Toward an Inclusive Next Generation of Physicians and Scientists

A School of Medicine pipeline program supports underrepresented high school students on the road to health sciences careers

On a sunny day this past summer, a group of high school students was exploring a biomedical engineering lab on Tufts’ Medford/Somerville campus with obvious enthusiasm.

“I can show you all the different kinds of cells that we’re growing in the lab right now,” said Nashielli “Elli” Diaz, E22, an intern in the Integrated Biofunctional Imaging and Therapeutics (iBIT) lab, as the visiting students—mostly rising juniors and seniors from Boston and Medford public schools—took turns peering through a microscope.

The lab trip was part of a new, six-week summer program called Tufts Mini-Med Connect. The program, offered by Tufts University School of Medicine, gives high schoolers from groups that are underrepresented in the health sciences the opportunity to learn about careers in medicine and research. In addition to the faculty they met, the high schoolers were matched with undergraduate mentors—Diaz, Enrique Rodriguez, E23, and Marianne Chuy, E23—who were also finding their place in the scientific realm this past summer.

Mini-Med Connect is designed to provide future health leaders with resources and opportunities that may not have otherwise been offered to them. The goal is to cultivate an environment where students can explore cutting-edge medical science topics and careers while connecting with a community where they can ask questions about being Black, Indigenous or a person of color in STEM, and about college applications, financial aid, and participating in research as an undergrad.

The aim isn’t to get these high schoolers interested in science—they’ve already shown their passion for that. Dayanara Mendez, a Boston student who was born in the Dominican Republic, has long wanted to be a doctor. “I just love seeing myself in the future, diagnosing a patient,” she said. “It’s so brilliant.”

Rather, said Berri Jacque, director of the School of Medicine’s Center for Science Education (CSE) and the creator of Mini-Med Connect, “the primary goal is to keep those sparks and fan them.” He said a big fall-off in STEM engagement happens between high school and the second year of college. “Many students, especially if they're coming from a first-gen family or from a background that is less reflected in the sciences, have a much higher likelihood of losing interest in science once they get into college.”

During their weeks at Mini-Med Connect, Jacque said, the high schoolers started building a network of support and knowledge, the kind that will help them in college. “You get your first F or face a microaggression in class and you say, ‘Well, I’m never going to be a physician.’ That’s when you need to call someone up, someone who has been through that.”

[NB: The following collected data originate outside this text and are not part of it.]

Set Default Proof Using "Type".

(** ** The arithmetic of [double] *)

Class DoubleOps (D : Type) := {
  of_int : Z -> D;          (* conversion of an [int] or [unsigned int] *)
  lit : Q -> D;             (* a decimal literal of the source text *)
  dadd : D -> D -> D;
  dsub : D -> D -> D;
  dmul : D -> D -> D;
  ddiv : D -> D -> D;
  dneg : D -> D;
  dcos : D -> D;            (* [cos] and [sin] of <math.h> *)
  dsin : D -> D
}.

Declare Scope double_scope.
Delimit Scope double_scope with D.
Infix "+" := dadd : double_scope.
Infix "-" := dsub : double_scope.
Infix "*" := dmul : double_scope.
Infix "/" := ddiv : double_scope.
Notation "- x" := (dneg x) : double_scope.

(** [double position[3]]: an array of three doubles. *)
Record array3 (D : Type) := Arr3 { a0 : D; a1 : D; a2 : D }.
Arguments Arr3 {D} _ _ _.
Arguments a0 {D} _.
Arguments a1 {D} _.
Arguments a2 {D} _.

(** ** The vehicle: the pure virtual methods a subclass implements *)

Record Vehicle (D : Type) := mkVehicle {
  b : D;
  d : D;
  m : D;
  l : D;
  Ix : D;
  Iy : D;
  Iz : D;
  Jr : D;
  maxrpm : N;                   (* [unsigned int] *)
  u2 : list D -> D;
  u3 : list D -> D;
  u4 : list D -> D;
  omega : list D -> D
}.
Arguments mkVehicle {D}.
Arguments b {D} _.
Arguments d {D} _.
Arguments m {D} _.
Arguments l {D} _.
Arguments Ix {D} _.
Arguments Iy {D} _.
Arguments Iz {D} _.
Arguments Jr {D} _.
Arguments maxrpm {D} _.
Arguments u2 {D} _ _.
Arguments u3 {D} _ _.
Arguments u4 {D} _ _.
Arguments omega {D} _ _.

(** ** The data members *)

Record State (D : Type) := mkState {
  _x : list D;          (* double _x[12] *)
  _nmotors : Z;         (* int _nmotors *)
  _omegas : list D;     (* double * _omegas, the buffer it points to *)
  _airborne : bool;
  _U1 : D;
  _U2 : D;
  _U3 : D;
  _U4 : D;
  _Omega : D
}.
Arguments mkState {D}.
Arguments _x {D} _.
Arguments _nmotors {D} _.
Arguments _omegas {D} _.
Arguments _airborne {D} _.
Arguments _U1 {D} _.
Arguments _U2 {D} _.
Arguments _U3 {D} _.
Arguments _U4 {D} _.
Arguments _Omega {D} _.

Section Dynamics.

Context {D : Type} {ops : DoubleOps D}.

Local Open Scope double_scope.

(** The value of the [int] literal [0] stored into a [double]. *)
Definition dzero : D := of_int 0.

#[local] Instance D_inhabited : Inhabited D := populate dzero.

(** Universal constants. *)
Definition g : D := lit 9.80665%Q.
Definition pi : D := lit 3.14159%Q.

(** Writes to single members. *)
Definition set_x (a : list D) (s : State D) : State D :=
  mkState a (_nmotors s) (_omegas s) (_airborne s)
          (_U1 s) (_U2 s) (_U3 s) (_U4 s) (_Omega s).

Definition set_omegas (o : list D) (s : State D) : State D :=
  mkState (_x s) (_nmotors s) o (_airborne s)
          (_U1 s) (_U2 s) (_U3 s) (_U4 s) (_Omega s).

Definition set_airborne (a : bool) (s : State D) : State D :=
  mkState (_x s) (_nmotors s) (_omegas s) a
          (_U1 s) (_U2 s) (_U3 s) (_U4 s) (_Omega s).

Definition set_U1 (v : D) (s : State D) : State D :=
  mkState (_x s) (_nmotors s) (_omegas s) (_airborne s)
          v (_U2 s) (_U3 s) (_U4 s) (_Omega s).

Definition set_U2 (v : D) (s : State D) : State D :=
  mkState (_x s) (_nmotors s) (_omegas s) (_airborne s)
          (_U1 s) v (_U3 s) (_U4 s) (_Omega s).

Definition set_U3 (v : D) (s : State D) : State D :=
  mkState (_x s) (_nmotors s) (_omegas s) (_airborne s)
          (_U1 s) (_U2 s) v (_U4 s) (_Omega s).

Definition set_U4 (v : D) (s : State D) : State D :=
  mkState (_x s) (_nmotors s) (_omegas s) (_airborne s)
          (_U1 s) (_U2 s) (_U3 s) v (_Omega s).

Definition set_Omega (v : D) (s : State D) : State D :=
  mkState (_x s) (_nmotors s) (_omegas s) (_airborne s)
          (_U1 s) (_U2 s) (_U3 s) (_U4 s) v.

(** [_x[i] = v;] for a constant index [i] below 12. *)
Definition put (i : nat) (v : D) (s : State D) : State D :=
  set_x (<[i := v]> (_x s)) s.

(** [double x(int j) { return _x[j-1]; }]: 1-based read of the state vector. *)
Definition x (s : State D) (j : nat) : D := _x s !!! (j - 1)%nat.

(** *** The constructor

    [MultirotorDynamics(int nmotors) { _omegas = new double[nmotors]; }]

    The member initialisers zero [_x], [_airborne], [_U1] to [_U4] and
    [_Omega].  Nothing assigns [_nmotors], and [new double[nmotors]] does
    not initialise the buffer: their indeterminate contents are the
    arguments [indet_nmotors] and [indet_omegas].  A negative [nmotors]
    makes [new] throw. *)
Definition MultirotorDynamics
    (indet_nmotors : Z) (indet_omegas : nat -> D) (nmotors : Z)
  : option (State D) :=
  if (nmotors <? 0)%Z then None
  else Some (mkState (replicate 12 dzero)
                     indet_nmotors
                     (indet_omegas <$> seq 0 (Z.to_nat nmotors))
                     false
                     dzero dzero dzero dzero dzero).

(** *** init *)

(** [for (int i=0; i<12; ++i) { _x[i] = 0; }] *)
Definition zero_out (s : State D) : State D :=
  foldl (fun s i => put i dzero s) s (seq 0 12).

Definition init (position rotation : array3 D) (airborne : bool)
    (s : State D) : State D :=
  let s := zero_out s in
  let s := put 0 (a0 position) s in
  let s := put 2 (a1 position) s in
  let s := put 4 (a2 position) s in
  let s := put 6 (a0 rotation) s in
  let s := put 8 (a1 rotation) s in
  let s := put 10 (a2 rotation) s in
  set_airborne airborne s.

(** *** getState: the body is empty *)
Definition getState (s : State D)
    (angularVelocity eulerAngles velocityXYZ positionXYZ : array3 D)
  : State D * (array3 D * array3 D * array3 D * array3 D) :=
  (s, (angularVelocity, eulerAngles, velocityXYZ, positionXYZ)).

Section WithVehicle.

Variable V : Vehicle D.

(** *** update: twelve assignments, one after the other, into [_x] *)
Definition update (dt : D) (s : State D) : State D :=
  let s := put 0 (x s 2) s in
  let s := put 1 ((dcos (x s 7) * dsin (x s 9) * dcos (x s 11)
                   + dsin (x s 7) * dsin (x s 11)) * _U1 s / m V) s in
  let s := put 2 (x s 4) s in
  let s := put 3 ((dcos (x s 7) * dsin (x s 9) * dsin (x s 11)
                   + dsin (x s 7) * dcos (x s 11)) * _U1 s / m V) s in
  let s := put 4 (x s 6) s in
  let s := put 5 (- g + (dcos (x s 7) * dcos (x s 9)) * _U1 s / m V) s in
  let s := put 6 (x s 8) s in
  let s := put 7 (x s 12 * x s 10 * (Iy V - Iz V) / Ix V
                  - Jr V / Ix V * x s 10 * _Omega s
                  + l V / Ix V * _U2 s) s in
  let s := put 8 (x s 10) s in
  let s := put 9 (x s 12 * x s 8 * (Iz V - Ix V) / Iy V
                  + Jr V / Iy V * x s 8 * _Omega s
                  + l V / Iy V * _U3 s) s in
  let s := put 10 (x s 12) s in
  put 11 (x s 10 * x s 8 * (Ix V - Iy V) / Iz V + l V / Iz V * _U4 s) s.

(** *** setMotors *)

(** One motor speed: [motorvals[i] * maxrpm() * pi / 30]. *)
Definition rad_per_sec (c : D) : D :=
  c * of_int (Z.of_N (maxrpm V)) * pi / of_int 30.

(** First loop, [k] iterations left, at index [i]:
    [_omegas[i] = motorvals[i] * maxrpm() * pi / 30; _U1 += _omegas[i];] *)
Fixpoint convert_loop (motorvals : list D) (k i : nat) (s : State D)
  : option (State D) :=
  match k with
  | O => Some s
  | S k' =>
      c ← motorvals !! i;
      _ ← _omegas s !! i;
      let s := set_omegas (<[i := rad_per_sec c]> (_omegas s)) s in
      let s := set_U1 (_U1 s + _omegas s !!! i) s in
      convert_loop motorvals k' (S i) s
  end.

(** Second loop: [_omegas[i] *= _omegas[i];] *)
Fixpoint square_loop (k i : nat) (s : State D) : option (State D) :=
  match k with
  | O => Some s
  | S k' =>
      w ← _omegas s !! i;
      let s := set_omegas (<[i := w * w]> (_omegas s)) s in
      square_loop k' (S i) s
  end.

Definition setMotors (motorvals : list D) (s : State D) : option (State D) :=
  let n := Z.to_nat (_nmotors s) in
  let s := set_U1 dzero s in
  s ← convert_loop motorvals n 0 s;
  let s := set_U1 (_U1 s * b V) s in
  let s := set_Omega (omega V (_omegas s)) s in
  s ← square_loop n 0 s;
  let s := set_U2 (b V * u2 V (_omegas s)) s in
  let s := set_U3 (b V * u3 V (_omegas s)) s in
  let s := set_U4 (d V * u4 V (_omegas s)) s in
  Some s.

(** *** Reference definitions, written from the design law

    [derivative] lists the twelve right-hand sides of the update law, all
    read from one and the same state.  [update_simultaneous] stores them
    as the next state in one simultaneous assignment; [euler_step] is the
    explicit step [state + derivative(state) * dt]. *)
Definition derivative (s : State D) : list D :=
  [ x s 2;
    (dcos (x s 7) * dsin (x s 9) * dcos (x s 11)
     + dsin (x s 7) * dsin (x s 11)) * _U1 s / m V;
    x s 4;
    (dcos (x s 7) * dsin (x s 9) * dsin (x s 11)
     + dsin (x s 7) * dcos (x s 11)) * _U1 s / m V;
    x s 6;
    - g + (dcos (x s 7) * dcos (x s 9)) * _U1 s / m V;
    x s 8;
    x s 12 * x s 10 * (Iy V - Iz V) / Ix V
      - Jr V / Ix V * x s 10 * _Omega s + l V / Ix V * _U2 s;
    x s 10;
    x s 12 * x s 8 * (Iz V - Ix V) / Iy V
      + Jr V / Iy V * x s 8 * _Omega s + l V / Iy V * _U3 s;
    x s 12;
    x s 10 * x s 8 * (Ix V - Iy V) / Iz V + l V / Iz V * _U4 s ].

Definition update_simultaneous (s : State D) : State D :=
  set_x (derivative s) s.

Definition euler_step (dt : D) (s : State D) : State D :=
  set_x (zip_with (fun xi di => xi + di * dt) (_x s) (derivative s)) s.

(** *** A driver: any sequence of calls after [init] *)

Inductive Call :=
| CallSetMotors (motorvals : list D)
| CallUpdate (dt : D)
| CallGetState (angularVelocity eulerAngles velocityXYZ positionXYZ : array3 D).

(** What a caller sees of a [getState] call: the four output arrays. *)
Definition Outputs : Type := array3 D * array3 D * array3 D * array3 D.

(** [run calls s] performs the calls in order; the result is the final
    object together with the outputs of the [getState] calls, oldest
    first. *)
Fixpoint run (calls : list Call) (s : State D)
  : option (State D * list Outputs) :=
  match calls with
  | [] => Some (s, [])
  | CallSetMotors motorvals :: rest =>
      s' ← setMotors motorvals s; run rest s'
  | CallUpdate dt :: rest => run rest (update dt s)
  | CallGetState av ea v p :: rest =>
      let '(s', out) := getState s av ea v p in
      '(s'', outs) ← run rest s';
      Some (s'', out :: outs)
  end.

End WithVehicle.

(** The generalized forces stored in the object. *)
Definition forces (s : State D) : D * D * D * D * D :=
  (_U1 s, _U2 s, _U3 s, _U4 s, _Omega s).

(** The twelve components, the forces, and what [getState] handed out. *)
Definition observable (r : State D * list Outputs)
  : list D * (D * D * D * D * D) * list Outputs :=
  (_x r.1, forces r.1, r.2).

(** The result of a run, with the flag overwritten. *)
Definition with_airborne (a : bool) (r : State D * list Outputs)
  : State D * list Outputs :=
  (set_airborne a r.1, r.2).

(** The members that the loops of [setMotors] leave alone. *)
Definition rest_of_omegas (s : State D) :=
  (_x s, _nmotors s, _airborne s, _U2 s, _U3 s, _U4 s, _Omega s).

(** The accumulation [acc = 0; acc += w_0; acc += w_1; ...]. *)
Definition dsum (ws : list D) : D := foldl dadd dzero ws.

(** *** A vehicle to evaluate the class on

    The class is abstract; this subclass takes its constants from
    [Rocket::params] and mixes four motors in the plus configuration of
    Eqn. 6 of the paper the header cites. *)
Definition example_vehicle : Vehicle D :=
  mkVehicle (lit 0.000005%Q) (lit 0.000002%Q) (lit 1.380%Q) (lit 0.350%Q)
            (of_int 2) (of_int 2) (of_int 3) (lit 0.0038%Q)
            15000%N
            (fun o => o !!! 3%nat - o !!! 1%nat)
            (fun o => o !!! 2%nat - o !!! 0%nat)
            (fun o => o !!! 1%nat + o !!! 3%nat - o !!! 0%nat - o !!! 2%nat)
            (fun o => o !!! 1%nat + o !!! 3%nat - o !!! 0%nat - o !!! 2%nat).

End Dynamics.

(** ** The real numbers as an instance of the arithmetic *)

#[export] Instance R_DoubleOps : DoubleOps R := {|
  of_int := IZR;
  lit := Q2R;
  dadd := Rplus;
  dsub := Rminus;
  dmul := Rmult;
  ddiv := Rdiv;
  dneg := Ropp;
  dcos := Rtrigo_def.cos;
  dsin := Rtrigo_def.sin
|}.

(** A linear combination of the entries of the speed buffer. *)
Definition lincomb (k : list R) (o : list R) : R :=
  foldr Rplus 0%R (zip_with Rmult k o).

Definition linear (f : list R -> R) : Prop :=
  exists k, forall o, f o = lincomb k o.

(** ** Objects and inputs to evaluate the class on, over the reals *)

Definition quad : Vehicle R := example_vehicle.

(** A four-motor object before its first [init]: the vector and the
    forces are zero, the buffer holds four entries, and [_nmotors] is 4,
    as a four-motor subclass relies on. *)
Definition fresh4 : State R :=
  mkState (replicate 12 0%R) 4 [0; 0; 0; 0]%R false 0%R 0%R 0%R 0%R 0%R.

(** At rest at [x = 1], no thrust. *)
Definition parked : State R :=
  mkState [1; 0; 0; 0; 0; 0; 0; 0; 0; 0; 0; 0]%R 4 [0; 0; 0; 0]%R false
          0%R 0%R 0%R 0%R 0%R.

(** Roll rate 1 and yaw rate 1, everything else 0. *)
Definition spinning : State R :=
  mkState [0; 0; 0; 0; 0; 0; 0; 1; 0; 0; 0; 1]%R 4 [0; 0; 0; 0]%R false
          0%R 0%R 0%R 0%R 0%R.

(** On the ground at [(1, 2, 3)], level. *)
Definition grounded : State R :=
  init (Arr3 1 2 3)%R (Arr3 0 0 0)%R false fresh4.

(** [grounded] with all forces at zero. *)
Definition idle : State R :=
  mkState [1; 0; 2; 0; 3; 0; 0; 0; 0; 0; 0; 0]%R 4 [0; 0; 0; 0]%R false
          0%R 0%R 0%R 0%R 0%R.

(** ** One call of a member function on an object *)

Inductive step {D : Type} {ops : DoubleOps D} (V : Vehicle D)
  : State D -> State D -> Prop :=
| step_init p r a s : step V s (init p r a s)
| step_setMotors motorvals s s' :
    setMotors V motorvals s = Some s' -> step V s s'
| step_update dt s : step V s (update V dt s)
| step_getState av ea v p s : step V s (getState s av ea v p).1.

(** ** Facts that hold in every arithmetic *)

Section Facts.

Context {D : Type} {ops : DoubleOps D}.
Variable V : Vehicle D.

Local Open Scope double_scope.

#[local] Existing Instance D_inhabited.

Ltac loop_step :=
  let c := fresh "c" in
  let Hc := fresh "Hc" in
  cbn [convert_loop square_loop];
  match goal with
  | |- context [?a !! ?i ≫= _] =>
      destruct (a !! i) as [c|] eqn:Hc; cbn [mbind option_bind]; [|discriminate]
  end.

Lemma convert_loop_frame motorvals k : forall i s s',
  convert_loop V motorvals k i s = Some s' ->
  rest_of_omegas s' = rest_of_omegas s /\
  length (_omegas s') = length (_omegas s).
Proof.
  induction k as [|k IH]; intros i s s'.
  - cbn. intros [= <-]. done.
  - loop_step. loop_step. intros Hrun.
    apply IH in Hrun as [-> Hlen]. split; [done|].
    rewrite Hlen. cbn. apply length_insert.
Qed.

Mini-Med Connect grew out of the very successful Mini-Med School pre-college summer program that Jacque, Research Assistant Professor Carol Bascom-Slack, and the School of Medicine launched with University College last year. More than 300 students have taken part in that two-week health sciences curriculum—presented online because of COVID—that combines medical case studies, lab work, and student research projects and video presentations, all under the guidance of School of Medicine MD students who act as teaching assistants. It’s something of a pre-pre-med program.